이하에서는 위 각 단계에 관하여 구체적으로 설명한다.
1. 원산지가 다른 프로폴리스를 준비하고 혼합하는 단계
원산지가 다른 프로폴리스는 브라질산 프로폴리스, 한국산 프로폴리스와 중국산 프로폴리스 또는 호주산 프로폴리스를 준비하되, 혼합하기 전 천연 프로폴리스(프로폴리스 원괴)의 이물질 및 왁스를 제거하고 동결건조를 한 뒤 30 내지 50 mesh로 분쇄하여 원산지가 다른 프로폴리스 분말을 준비하는 것이 바람직할 수 있다.
본 발명에서는 다양한 산지에 따른 특성 확인을 통해 다양한 원산지의 프로폴리스를 사용하면서도 유효성을 일정하게 유지한다.
상기 준비한 원산지가 다른 프로폴리스 분말을 혼합하는 단계에서는 브라질산 프로폴리스 100 중량부에 중국산 프로폴리스 115 내지 125 중량부, 한국산 프로폴리스 75 내지 85 중량부를 중량비율로 혼합할 수 있으며, 보다 바람직하게는 브라질산 프로폴리스 100 중량부에 중국산 프로폴리스 118 내지 122 중량부, 한국산 프로폴리스 78 내지 82 중량부를 중량비율로 혼합하는 것이 항산화, 항염증 효과를 극대화시키기 위해 가장 바람직할 수 있다.
또한, 다른 실시예에서 상기 준비한 원산지가 다른 프로폴리스 분말을 혼합하는 단계에서는 브라질산 프로폴리스 추출물 100 중량부에 호주산 프로폴리스 추출물 95 내지 105 중량부, 한국산 프로폴리스 추출물 115 내지 125 중량부를 중량비율로 혼합할 수 있으며, 보다 바람직하게는 브라질산 프로폴리스 추출물 100 중량부에 호주산 프로폴리스 추출물 98 내지 102 중량부, 한국산 프로폴리스 추출물 118 내지 122 중량부를 중량비율로 혼합하는 것이 항산화, 항염증 효과를 극대화시키기 위해 가장 바람직할 수 있다.
또한, 프로폴리스의 추출효율을 더 증대시키기 위해 프로폴리스를 동결건조하기 전 단계에서 프로폴리스를 초고압으로 처리하는 과정을 추가로 실행할 수 있다.

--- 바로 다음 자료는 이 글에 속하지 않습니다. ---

(** For a payload of at most 65535 bytes, an exchange is one [Write] of
    the frame and then the reading of a reply. *)
Lemma exchangePacket_fits (c : Conn) (send : list byte) :
  Z.of_nat (length send) <= MaxUint16 ->
  exchangePacket c send =
  match conn_Write c (frame send) with
  | (Some e, c) => (Err e, c)
  | (None, c) => read_reply c
  end.
Proof.
  intros Hs. unfold exchangePacket.
  destruct (temp_after_copy (repeat x00 (Z.to_nat (2 + MaxUint16))) send)
    as (rest & -> & Hrest); [apply repeat_length | exact Hs |].
  unfold MaxUint16 in Hrest, Hs.
  assert (Hc : copy_at 2 (byte_of_Z (Z.shiftr (Z.of_nat (length send)) 8)
                            :: byte_of_Z (Z.of_nat (length send)) :: rest) send
               = frame send ++ skipn (length send) rest).
  { unfold copy_at. cbn [firstn skipn app].
    rewrite copy_fits by lia. reflexivity. }
  cbv zeta. rewrite Hc. clear Hc.
  change (2 + length send)%nat with (length (frame send)).
  rewrite slice_prefix.
  set (temp := frame send ++ skipn (length send) rest).
  assert (Htemp : length temp = Z.to_nat 65537).
  { unfold temp, frame. rewrite length_app, length_skipn.
    cbn [length]. lia. }
  clearbody temp.
  destruct (conn_Write c (frame send)) as [[e|] c1]; [reflexivity|].
  unfold read_reply.
  destruct (io_ReadFull c1 2) as [[hdr|e|m|] c2] eqn:E2; try reflexivity.
  apply io_ReadFull_ok in E2. destruct E2 as [Hh _].
  destruct hdr as [|h0 [|h1 [|? ?]]]; cbn [length] in Hh; try lia.
  unfold copy_at at 2. cbn [firstn skipn app].
  rewrite copy_fits by (cbn [length]; lia).
  cbn [length app Uint16].
  set (n := Z.lor (Z_of_byte h1) (Z.shiftl (Z_of_byte h0) 8)).
  assert (Hn : 0 <= n < 65536).
  { unfold n. rewrite be16_value.
    pose proof (Z_of_byte_range h0). pose proof (Z_of_byte_range h1). lia. }
  destruct temp as [|u0 [|u1 tail]]; cbn [length] in Htemp; try lia.
  rewrite ?(copy_fits (u0 :: u1 :: tail) [h0; h1]) by (cbn [length]; lia).
  cbn [length skipn app].
  destruct (Z.ltb_spec (uint16 (2 + n)) 2) as [Hw|Hw].
  - rewrite slice_inverted; [reflexivity|].
    pose proof (Z.mod_pos_bound (2 + n) 65536). unfold uint16 in *. lia.
  - assert (Hhi : Z.to_nat (uint16 (2 + n)) = (2 + Z.to_nat n)%nat).
    { unfold uint16 in *.
      destruct (Z.lt_ge_cases (2 + n) 65536) as [Hlt|Hge].
      - rewrite Z.mod_small by lia. lia.
      - exfalso. assert (E : (2 + n) mod 65536 = 2 + n - 65536).
        { symmetry. apply Z.mod_unique with 1; lia. }
        lia. }
    rewrite Hhi.
    assert (Hbuf : slice (h0 :: h1 :: tail) 2 (2 + Z.to_nat n)
                   = Ok (firstn (Z.to_nat n) tail)).
    { unfold slice. cbn [length skipn].
      replace ((2 <=? 2 + Z.to_nat n)%nat
               && (2 + Z.to_nat n <=? S (S (length tail)))%nat) with true
        by (symmetry; apply andb_true_intro; split; apply Nat.leb_le; lia).
      replace (2 + Z.to_nat n - 2)%nat with (Z.to_nat n) by lia.
      reflexivity. }
    rewrite Hbuf, firstn_length_le by lia.
    destruct (io_ReadFull c2 (Z.to_nat n)) as [[body|e|m|] c3] eqn:E3;
      try reflexivity.
    apply io_ReadFull_ok in E3. destruct E3 as [Hb _].
    unfold copy_at. cbn [firstn skipn app].
    rewrite copy_fits by lia.
    change (h0 :: h1 :: body ++ skipn (length body) tail)
      with ([h0; h1] ++ body ++ skipn (length body) tail).
    rewrite <- Hb. change 2%nat with (length [h0; h1]).
    rewrite slice_middle. reflexivity.
Qed.

Lemma set_nth_length (i : nat) (x : byte) (b : list byte) :
  length (set_nth i x b) = length b.
Proof.
  revert i. induction b as [|h t IH]; intros [|j]; cbn; auto.
Qed.

Lemma copy_at_length (lo : nat) (b src : list byte) :
  length (copy_at lo b src) = length b.
Proof.
  unfold copy_at.
  rewrite length_app, copy_length, length_firstn, length_skipn. lia.
Qed.

Lemma io_ReadFull_wlog (c : Conn) (n : nat) :
  wlog (snd (io_ReadFull c n)) = wlog c.
Proof.
  unfold io_ReadFull. destruct (n <=? length (unread c))%nat; reflexivity.
Qed.

Lemma read_reply_wlog (c : Conn) : wlog (snd (read_reply c)) = wlog c.
Proof.
  unfold read_reply. pose proof (io_ReadFull_wlog c 2) as H2.
  destruct (io_ReadFull c 2) as [[hdr|e|m|] c2]; cbn [snd] in *; auto.
  destruct (Uint16 hdr) as [n|e|m|]; cbn [snd]; auto.
  destruct (uint16 (2 + n) <? 2); cbn [snd]; auto.
  rewrite io_ReadFull_wlog. exact H2.
Qed.

(** The reading half on a stream that ends before the two bytes of the
    length: a failure. *)
Lemma read_reply_short_header (c : Conn) :
  (length (unread c) < 2)%nat -> exists e, fst (read_reply c) = Err e.
Proof.
  intros H. unfold read_reply, io_ReadFull.
  replace (2 <=? length (unread c))%nat with false
    by (symmetry; apply Nat.leb_gt; exact H).
  eexists. reflexivity.
Qed.

(** The reading half on a stream that holds the two bytes of a length
    [n] of at most 65533: the next [n] bytes and no more, or a failure
    when fewer are there. *)
Lemma read_reply_stream (c : Conn) (b0 b1 : byte) (rest : list byte) :
  unread c = b0 :: b1 :: rest ->
  256 * Z_of_byte b0 + Z_of_byte b1 <= 65533 ->
  let n := Z.to_nat (256 * Z_of_byte b0 + Z_of_byte b1) in
  ((n <= length rest)%nat ->
   fst (read_reply c) = Ok (firstn n rest)
   /\ unread (snd (read_reply c)) = skipn n rest)
  /\ ((length rest < n)%nat -> exists e, fst (read_reply c) = Err e).
Proof.
  intros Hu Hsmall n. unfold read_reply, io_ReadFull. rewrite Hu.
  cbn [length Nat.leb firstn skipn unread remote peer wlog wbroken closed Uint16].
  rewrite be16_value.
  pose proof (Z_of_byte_range b0). pose proof (Z_of_byte_range b1).
  replace (uint16 (2 + (256 * Z_of_byte b0 + Z_of_byte b1)) <? 2) with false
    by (symmetry; apply Z.ltb_ge; unfold uint16;
        rewrite Z.mod_small by lia; lia).
  fold n.
  destruct (Nat.leb_spec n (length rest)) as [H'|H']; split; intros H''.
  - split; reflexivity.
  - lia.
  - lia.
  - eexists. reflexivity.
Qed.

초고압처리는 프로폴리스 원괴를 460 내지 540MPa의 압력에서 50초 내지 90초 동안 초고압처리할 수 있고, 보다 바람직하게는 490 내지 510MPa의 압력에서 70초 내지 80초 동안 초고압처리하여 프로폴리스 원괴의 세포들을 파괴하여 추후 추출 공정시 유효성분의 추출 효율을 가장 극대화시킬 수 있다.
또한, 상기 준비한 원산지가 다른 프로폴리스 분말을 혼합하는 단계에서 피지분비 조절 및 여드름 개선을 더 극대화시키기 위하여 첨가물을 더 첨가하여 혼합할 수 있다. 상기 첨가물은 초장초와 천련자를 각각 27 내지 42 중량부를 더 첨가하여 혼합하는 것이 피지분비 조절 및 여드름 개선을 극대화하기 위해 가장 바람직할 수 있다.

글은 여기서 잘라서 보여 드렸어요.